You make a good point that I was meaning to make but didn't get around to jnajay. While I'm optimistic about HART chances, I'm not betting the house on it. If this doesn't work out and goes to zero I'm not going to be happy about it but I won't be devastated either.
Everybody has different tolerances for risk and like you I have no problem with someone who doesn't see the need to take a risk on HART. I'm not sure why these people feel the need to insult those who are willing to take the risk.
I could tell tales about my successes and failure however I happen to have a long term public record in TMF's stock picking competition CAPS, under a different alias MKArch. I've been in the competition since 2006 and I'm well into the top 1%. My key to success has been a willingness to take risk when I think the market has it wrong. In CAPS I've had to rely on being more right than wrong and bailing when appropriate (CAPS scoring makes the decision to bail a little trickier then real life). In real life I can also weight my picks.
I'm quite sure a few years ago when selling supplies was supposed to be the business plan they were still going to get FDA approval for the overall treatment it was just a matter of different assumptions at the time as to who would be responsible for growing the regenerated trachea.
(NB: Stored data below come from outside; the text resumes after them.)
(* ===== verification/ServerEngine.v ===== *)
(** The server on the program's own engine: how it starts, the witnesses of its
    theorems, and a run in which a snapshot overtakes the entries being applied. *)

From S2P Require Import Prelude Bytes GoIO Wal Memtable SSTable Engine Layers EngineCorrect Messages ConfState DiskStorage StorageCorrect LogFacts Node NodeWf NodeSteps NodeLog StateMachine EngineInstance Transport Server ServerCorrect.
Import Engine.

(** ** Starting *)

(** type Options struct, without the listeners and the logger; the two directories
    are those of the engine and of the node. *)
Record Options := mkServerOptions {
  so_ID : N;
  so_Peers : gmap N bytes;
  so_BootstrapIDs : list N
}.

(** The initial voters: all the peers unless given. *)
Definition bootstrap_ids (o : Options) : list N :=
  match so_BootstrapIDs o with
  | [] => fst <$> map_to_list (so_Peers o)
  | ids => ids
  end.

(** New: the engine and the node are opened, then the state is restored. *)
Definition NewServer (Unmarshal : bytes -> option Entry) (c : clock) (o : Options)
    (edir : gmap bytes bytes) (ewal : option file) (rnd : bytes -> list N)
    (files : snap_files) (rwal : option file) (env : turn_env) : result (Server Engine unit) :=
  let* engine := OpenEngine edir ewal (mkOptions (4 * 2 ^ 20) false) rnd in
  let* node := NewNode Unmarshal c (mkConfig (so_ID o) (bootstrap_ids o) (so_Peers o) 0 0 0) files rwal in
  match New (so_ID o) engine node (so_Peers o) env with
  | Some (inr s) => Ok s
  | Some (inl er) => Err er
  | None => Panic
  end.

(** ** Witnesses: two entries to apply, the leader's no-op and a put *)

#[local] Instance sample_spec : KVSpec Engine := engine_KVSpec sample_entries sample_fits sample_cost.

Definition put_b : Command := put_cmd (str "b") (str "2") (str "c2") 1.
Definition cmd_bytes (c : Command) : bytes := match encodeCommand c with inr b => b | inl _ => [] end.
Definition two_entries : list Entry := [an_entry 1 1; mkLogEntry 1 2 (cmd_bytes put_b) ENTRY_NORMAL None].
Definition two_node : Node := a_node follower two_entries 1 2.
Definition two_msgs : list ApplyMsg := [CommandMsg [] 1 1; CommandMsg (cmd_bytes put_b) 2 1].
Definition plain_env : turn_env := mkEnv [] plain_order false [].
Definition server_with (n : Node) : Server Engine unit :=
  mkServer 1 n (newStateMachine sample_engine) ∅ ∅ 0 0 (newGRPCTransport ∅).
Definition turn (s : Server Engine unit) (m : ApplyMsg) : Server Engine unit :=
  match applyTurn sample_Marshal s m plain_env with Some (_, s) => s | None => s end.
Definition server1 : Server Engine unit := turn (server_with two_node) (CommandMsg [] 1 1).
Definition server2 : Server Engine unit := turn server1 (CommandMsg (cmd_bytes put_b) 2 1).

Definition two_node' : Node := match applier two_node with Some (_, n) => n | None => two_node end.

Lemma two_node_ok : node_ok two_node.
Proof. apply a_node_ok; [by apply contiguous_forallb|done|done]. Qed.

Lemma put_b_may : msg_may (CommandMsg (cmd_bytes put_b) 2 1).
Proof.
  intros c Hc. assert (gob_Decode (cmd_bytes put_b) = Some put_b) as E by (vm_compute; reflexivity).
  rewrite E in Hc. injection Hc as <-. split; [by left|in_sample].
Qed.

Lemma noop_may : msg_may (CommandMsg [] 1 1).
Proof. intros c Hc. assert (gob_Decode (A := Command) [] = None) as E by (vm_compute; reflexivity). congruence. Qed.

Lemma server_state_is_log_witness :
  applier two_node = Some (two_msgs, two_node') /\
    sv_applied server2 = n_commitIndex two_node /\ StateMachine.get (sv_sm server2) (str "b") = Ok (Some (str "2")).
Proof.
  split; [vm_compute; reflexivity|].
  destruct (server_state_is_log sample_Marshal two_node two_msgs two_node' (server_with two_node) (∅, ∅) server2 two_node_ok) as (_ & Hg & Ha).
  - vm_compute; reflexivity.
  - vm_compute; reflexivity.
  - apply sample_rep.
  - constructor; [apply noop_may|]. constructor; [apply put_b_may|constructor].
  - apply (run_turn sample_Marshal _ [CommandMsg [] 1 1] server1 _ plain_env); [|apply plain_order_ok|vm_compute; reflexivity].
    apply (run_turn sample_Marshal _ [] (server_with two_node) _ plain_env); [constructor|apply plain_order_ok|vm_compute; reflexivity].
  - split; [exact Ha|]. rewrite Hg. vm_compute; reflexivity.
Defined.

(** A proposal at index 2 waits on channel 7. *)
Definition waiting : Server Engine unit := register server1 2 7.
Definition answered : Server Engine unit := turn waiting (CommandMsg (cmd_bytes put_b) 2 1).

Lemma ack_means_applied_witness :
  sv_chans answered !! 7 = Some (mkWait 1 None) /\
  sv_applied answered = 2%N /\ machine_turn waiting (CommandMsg (cmd_bytes put_b) 2 1) plain_env = Some (None, sv_sm answered).
Proof.
  split; [vm_compute; reflexivity|].
  destruct (ack_means_applied sample_Marshal waiting (CommandMsg (cmd_bytes put_b) 2 1) plain_env None answered 7 2 1 (mkWait 1 None))
    as (_ & _ & _ & Ha & Hm).
  - vm_compute; reflexivity.
  - assert (sv_waiters waiting = {[2%N := 7]}) as -> by (vm_compute; reflexivity). by intros j [<- _]%lookup_singleton_Some.
  - vm_compute; reflexivity.
  - vm_compute; reflexivity.
  - vm_compute; reflexivity.
  - vm_compute; reflexivity.
  - split; [exact Ha|exact Hm].
Defined.

Lemma late_waiter_never_woken_witness :
  exists s3, applyLoop sample_Marshal (register server2 2 7) [(CommandMsg [] 3 1, plain_env)] = Some s3 /\
    sv_applied server2 = 2%N /\ machine_turn server1 (CommandMsg (cmd_bytes put_b) 2 1) plain_env = Some (None, sv_sm server2) /\
    sv_chans s3 !! 7 = None.
Proof.
  eexists. split; [vm_compute; reflexivity|].
  apply (late_waiter_never_woken sample_Marshal server1 (CommandMsg (cmd_bytes put_b) 2 1) plain_env server2 7
           [(CommandMsg [] 3 1, plain_env)]).
  - vm_compute; reflexivity.
  - intros j. assert (sv_waiters server2 = ∅) as -> by (vm_compute; reflexivity). by rewrite lookup_empty.
  - vm_compute; reflexivity.
  - constructor; [discriminate|constructor].
  - vm_compute; reflexivity.
Defined.

Lemma get_reads_applied_witness :
  Server.Get server2 (inr 2%N) [(1%N, None); (2%N, None)] (str "b") = Some (Ok (inr (Some (str "2")))) /\
  exists applied w, (applied, w) ∈ [(1%N, None : option wakeup); (2%N, None)] /\ (2 <= applied)%N.
Proof.
  split; [vm_compute; reflexivity|].
  apply (get_reads_applied server2 one_key 2 [(1%N, None); (2%N, None)] (str "b") (Some (str "2"))).
  - assert (sv_sm server2 = one_sm) as -> by (vm_compute; reflexivity). apply one_sm_rep.
  - vm_compute; reflexivity.
Defined.

Lemma replay_converges_witness :
  exists err sm', apply_all (newStateMachine (sm_engine one_sm)) ((put_b, []) :: sample_cmds) = Some (err, sm') /\
    (err = None -> forall key, StateMachine.get sm' key = Ok ((foldl spec_apply (∅, ∅) (put_b :: (fst <$> sample_cmds))).1 !! key)).
Proof.
  apply (replay_converges (sm_engine one_sm) ((put_b, []) :: sample_cmds) 1).
  - apply one_sm_rep.
  - constructor; [split; [by left|in_sample]|apply sample_allowed].
Defined.

(** ** A snapshot overtakes the entries being applied *)

(** A follower whose applier has taken two puts of the key x out of the log, when a
    snapshot of index 5, in which x is newer, is installed. The requests carry no
    client id, so the snapshot's table of sequence numbers is empty. *)
Definition put_x (v : bytes) : Command := put_cmd (str "x") v [] 0.
Definition race_entries : list Entry :=
  [mkLogEntry 1 1 (cmd_bytes (put_x (str "v1"))) ENTRY_NORMAL None; mkLogEntry 1 2 (cmd_bytes (put_x (str "v2"))) ENTRY_NORMAL None].
Definition race1 : Node := a_node follower race_entries 1 2.
Definition race2 : Node := match applier race1 with Some (_, n) => n | None => race1 end.
Definition new_state : bytes :=
  match gob_Encode (mkSnapshotState (<[str "x" := str "v5"]> ∅) (Some ∅)) with Some b => b | None => [] end.
Definition race_req : InstallSnapshotRequest := mkSnapReq 1 2 5 1 new_state [].
Definition race_m1 : ApplyMsg := CommandMsg (cmd_bytes (put_x (str "v1"))) 1 1.
Definition race_m2 : ApplyMsg := CommandMsg (cmd_bytes (put_x (str "v2"))) 2 1.
Definition race_snap : ApplyMsg := SnapshotMsg new_state 5 1.
Definition race_end : Server Engine unit := turn (turn (turn (server_with race2) race_m1) race_snap) race_m2.

(** A snapshot overtakes entries being applied, in a run: the applier takes a batch out of
    the log under the mutex and sends it after releasing it, while the handler of
    InstallSnapshot sends its message on the same channel without any order
    between the two. Here the snapshot of index 5 arrives between the two
    messages of the batch: afterwards the key has the value of index 2 again and
    the applied index is 2, although the node's is 5. *)
Theorem snapshot_overtakes_batch :
  applier race1 = Some ([race_m1; race_m2], race2) /\
  (exists n', HandleInstallSnapshot sample_Marshal clock0 race2 race_req [] = Some (mkSnapResp 1, Some race_snap, true, n') /\
     n_lastApplied n' = 5%N) /\
  applyLoop sample_Marshal (server_with race2) [(race_m1, plain_env); (race_snap, plain_env); (race_m2, plain_env)] = Some race_end /\
  StateMachine.get (sv_sm race_end) (str "x") = Ok (Some (str "v2")) /\ sv_applied race_end = 2%N.
Proof.
  split; [vm_compute; reflexivity|]. split; [eexists; split; vm_compute; reflexivity|]. split_and!; vm_compute; reflexivity.
Qed.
In recent calls management explained that the FDA specifically required that HART act as the single source so that they could control the conditions the tracheas are grown under. Thus their current business plan is substantially different than what they described in the registration statement for the proposed IPO a few years ago. This might also explain why their CEO stepped down from the same role at HBIO the company he founded and put his own money into HART even after the failed IPO. Either than or he's just a glutton for punishment.
Jeez test you're all over the place. First you were ecstatic that you discovered longs were idiots and didn't even know HART was only selling supplies and the doctors did all the hard work, except you were wrong. Now it's the FDA rejected the crux of their business plan, except that in requiring HART be the single source of the regenerated tracheas under controlled conditions, they increased the revenue potential by orders of magnitude. Boy the FDA really screwed HART good. I guess that's why the CEO stepped down from the same position at HBIO, the company he founded, and took HART's CEO position in addition to investing a significant amount of his own money in HART.